Dielectric Spectroscopy: Choosing the Right Approach
This tutorial paper is meant to aid in dielectric-sensor selection

Pharmaceutical Technology
Volume 9, Issue 32, pp. 8293

Benefits associated with preconcentrators include improved sensitivity and versatility with various analytes. However, with the use of preconcentrators, sensor response is subject to hysterisis because the sensitive layer cannot reach immediate equilibrium with the environment.

Single frequency or spectroscopy? Relaxation processes in dielectric spectroscopy are very similar to relaxation processes in the optical regime. However, the interrogation frequencies used in dielectric spectroscopy are lower than optical frequencies, so this technique studies molecular interactions such as polymer reconfiguration within a matrix, percolation processes, and moisture diffusion. A major advantage of dielectric spectroscopy is that it can be performed over a wide band of measurement frequencies. The lowest boundary for frequency in existing dielectric spectroscopy is around 1 μHz, and the highest is in THz range. It is rarely practical to go to such extremes; most practical industrial measurements are accomplished in the range from 1 Hz to 100 MHz. In the PAT context, time available for inline measurements can be a limitation for a spectroscopic approach. This can be overcome by selecting frequencies at which the response to properties of interest provides adequate sample resolution. In this section, experimental data is analyzed using a spectroscopic approach, and, after some postprocessing, a single frequency optimum for measurements is selected.

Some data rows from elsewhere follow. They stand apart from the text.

Lemma parseIPv4Fields_range s r : parseIPv4Fields s = Some r → is_bytes r ∧ length r = 4%nat.
Proof. by apply ip4_fields_range; [constructor|cbn; lia|]. Qed.

Lemma groups6_range n s ip e s' ip' e' :
  is_bytes ip → (length ip + 2 * n = 16)%nat → groups6 n s ip e = Some (s', ip', e') → is_bytes ip' ∧ (length ip' ≤ 16)%nat.
Proof.
  revert s ip e. induction n as [|n IH]; intros s ip e Hb Hl; cbn [groups6]; [intros [= <- <- <-]; split; [done|lia]|].
  destruct (hex_group 0 0 s) as [[[off acc] rest]|]; [|done]. cbn [mbind option_bind]. destruct (off =? 0); [done|].
  assert (Hb' : is_bytes (ip ++ [byte (Z.shiftr acc 8); byte acc])).
  { apply Forall_app_2; [done|]. repeat constructor; rewrite byte_mod; apply Z.mod_pos_bound; lia. }
  assert (Hl' : (length (ip ++ [byte (Z.shiftr acc 8); byte acc]) + 2 * n = 16)%nat) by (rewrite length_app; cbn; lia).
  destruct (match rest with String c _ => Ascii.eqb c "." | EmptyString => false end).
  - destruct (match e with None => negb (length ip =? 12)%nat | Some _ => false end); [done|].
    destruct (Nat.ltb_spec 16 (length ip + 4)); [done|].
    destruct (parseIPv4Fields s) as [f|] eqn:Ef; [|done]. intros [= <- <- <-].
    apply parseIPv4Fields_range in Ef as [Hf Hf']. split; [by apply Forall_app_2|rewrite length_app; lia].
  - cbv zeta. destruct rest as [|c rest]; [intros [= <- <- <-]; split; [done|lia]|]. destruct (negb _); [done|].
    destruct rest as [|c' rest]; [done|]. destruct (Ascii.eqb c' ":"); [|by apply IH].
    destruct e; [done|]. destruct (String.eqb rest ""); [intros [= <- <- <-]; split; [done|lia]|by apply IH].
Qed.

Lemma expand6_range s ip e r :
  is_bytes ip → (length ip ≤ 16)%nat → expand6 (s, ip, e) = Some r → is_bytes r ∧ length r = 16%nat.
Proof.
  intros Hb Hl. unfold expand6. destruct (negb _); [done|]. destruct (Nat.ltb_spec (length ip) 16); destruct e as [e|]; try done.
  - intros [= <-]. split.
    + apply Forall_app_2; [by apply Forall_take|]. apply Forall_app_2; [by apply Forall_replicate|by apply Forall_drop].
    + rewrite !length_app, length_replicate, length_take, length_drop. lia.
  - intros [= <-]. split; [done|lia].
Qed.

Lemma ParseAddr_range s a zone : ParseAddr s = Some (a, zone) → valid_addr a = true ∧ is_addr a = true.
Proof.
  unfold ParseAddr. destruct (addr_byte s) as [c|]; [|done]. destruct (Ascii.eqb c ".").
  - unfold parseIPv4. destruct (parseIPv4Fields s) as [f|] eqn:E; [|done]. intros [= <- <-].
    apply parseIPv4Fields_range in E as [Hb Hl]. apply be_get_range in Hb. rewrite Hl in Hb. split; [done|]. cbn. lia.
  - destruct (Ascii.eqb c ":"); [|done]. unfold parseIPv6.
    destruct (match first_cut "%"%char s with None => _ | Some _ => _ end) as [[s1 z1]|]; [|done]. cbn [mbind option_bind].
    destruct (if HasPrefix s1 "::" then _ else _) as [s2 e].
    destruct (match e with Some _ => String.eqb s2 "" | None => false end); [by intros [= <- <-]|].
    destruct (groups6 8 s2 [] e) as [[[s3 ip] e']|] eqn:E; [|done]. cbn [mbind option_bind].
    apply groups6_range in E as [Hb Hl]; [|by constructor|done].
    destruct (expand6 (s3, ip, e')) as [r|] eqn:Er; [|done]. intros [= <- <-].
    apply expand6_range in Er as [Hr Hr']; [|done..]. apply be_get_range in Hr. rewrite Hr' in Hr. split; [done|]. cbn. lia.
Qed.
(** A transaction that fails is rolled back. *)
Definition in_tx (r : result host_error Hosts) (s : Hosts) : Hosts := match r with Ok s' => s' | Err _ => s end.

Definition host_step (s : Hosts) (op : host_op) : Hosts :=
  match op with
  | OpMakeTenant id zone => MakeTenant id zone s
  | OpTenantDeleting id => MarkTenantDeleting id s
  | OpDeleteTenant id sandboxes => DeleteTenantIfEmpty id sandboxes s
  | OpInsert id owner name => in_tx (InsertEnvironment id owner name s) s
  | OpDeleting id deleting => set_deleting id deleting s
  | OpAllDeleting owner => MarkTenantEnvironmentsDeleting owner s
  | OpDelete id => DeleteEnvironment id s
  | OpPublic tenant env public hostLabel => in_tx (SetPublic tenant env public hostLabel s) s
  | OpZone tenant zone => in_tx (setTenantZone tenant zone s) s
  end.

Definition host_run (ops : list host_op) : Hosts := foldl host_step emptyHosts ops.
End service.

(** ** The invariant *)

(** [hosted Z s]: with the zones [Z] of the environments' IDs, each
    environment's label is registered to it and its tenant, each registered
    environment has that label, and a public environment has one. *)
Record hosted (Z : string → string) (s : Hosts) : Prop := {
  h_id : ∀ id e, h_envs s !! id = Some e → en_ID e = id;
  h_row : ∀ id e, h_envs s !! id = Some e → en_HostLabel e ≠ ""%string →
    h_labels s !! (Z id, en_HostLabel e) = Some (MkLabelRow (en_Owner e) (Some id));
  h_held : ∀ k r id, h_labels s !! k = Some r → lb_env r = Some id →
    ∃ e, h_envs s !! id = Some e ∧ k = (Z id, en_HostLabel e);
  h_text : ∀ k r, h_labels s !! k = Some r → isHostLabel k.2 = true;
  h_public : ∀ id e, h_envs s !! id = Some e → en_Public e = true → en_HostLabel e ≠ ""%string;
  h_tenant : ∀ id e, h_envs s !! id = Some e → is_Some (h_tenants s !! en_Owner e)
}.

(** The same while the environment [i] holds no row of the table. *)
Record hosted_but (i : string) (Z : string → string) (s : Hosts) : Prop := {
  b_id : ∀ id e, h_envs s !! id = Some e → en_ID e = id;
  b_row : ∀ id e, h_envs s !! id = Some e → id ≠ i → en_HostLabel e ≠ ""%string →
    h_labels s !! (Z id, en_HostLabel e) = Some (MkLabelRow (en_Owner e) (Some id));
  b_held : ∀ k r id, h_labels s !! k = Some r → lb_env r = Some id →
    id ≠ i ∧ ∃ e, h_envs s !! id = Some e ∧ k = (Z id, en_HostLabel e);
  b_text : ∀ k r, h_labels s !! k = Some r → isHostLabel k.2 = true;
  b_public : ∀ id e, h_envs s !! id = Some e → en_Public e = true → en_HostLabel e ≠ ""%string;
  b_tenant : ∀ id e, h_envs s !! id = Some e → is_Some (h_tenants s !! en_Owner e)
}.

A spectroscopic approach involves a detailed study of various processes that occur at different frequencies. Application of an oscillating electromagnetic field to samples results in either ionic charge transport, at low frequencies, or dielectric loss caused by energy dissipation at higher frequencies. These phenomena are dependant on physical properties of the dielectrics such as viscosity, density, and moisture content. Therefore, the response of a sample over a range of excitation frequencies provides information pertaining to the physical structure and composition. Figure 3, Figure 4, and Figure 5 provide an example of spectroscopic measurement. The impedance spectra of tablets with 25, 50, 75, and 100% coatings were measured. Figure 3 shows a monotonic trend in capacitance with coating levels. In Figure 3, the smooth trend in the frequency spectrum is a characteristic of dielectric spectroscopy measurements. Unlike other technologies such as NIR, measurement peaks resulting from relaxation times are visible with wide frequency bands spanning several decades. Moreover, the separation between samples at lower frequencies is greater because at lower frequencies the system is not as dissipative. It should be noted that the discontinuity in measurement from 1 kHz to 2 kHz is a result of the switching of internal circuitry in the measurement instrumentation and does not reflect dielectric behavior. Figure 4 shows the conductance spectrum for the four samples. At lower frequencies, the conductance measurements are too low for instrumentation. At low frequencies, conductance is a result of charge transport processes. Figure 5 shows the variation in phase spectrum with various coating thicknesses.

All chemicals that constitute a pharmaceutical sample influence the output of the sensor. Hence it is important to isolate the effect of the analyte under study on the sensor output from those from other chemicals. This is a complex problem that requires extraction and isolation of the contributions of each constituent based on a weighted convolution of their known relaxation processes and that observed in the mixture.

A simple solution is to create a calibration-based estimation model that uses the spectroscopic data from a narrow frequency range and makes approximations on the type of relaxations, transport mechanism, and chemical processes being observed (30–32). This method is most commonly used in situations in which the variations in the composition are in a narrow range and speed is of more importance than accuracy.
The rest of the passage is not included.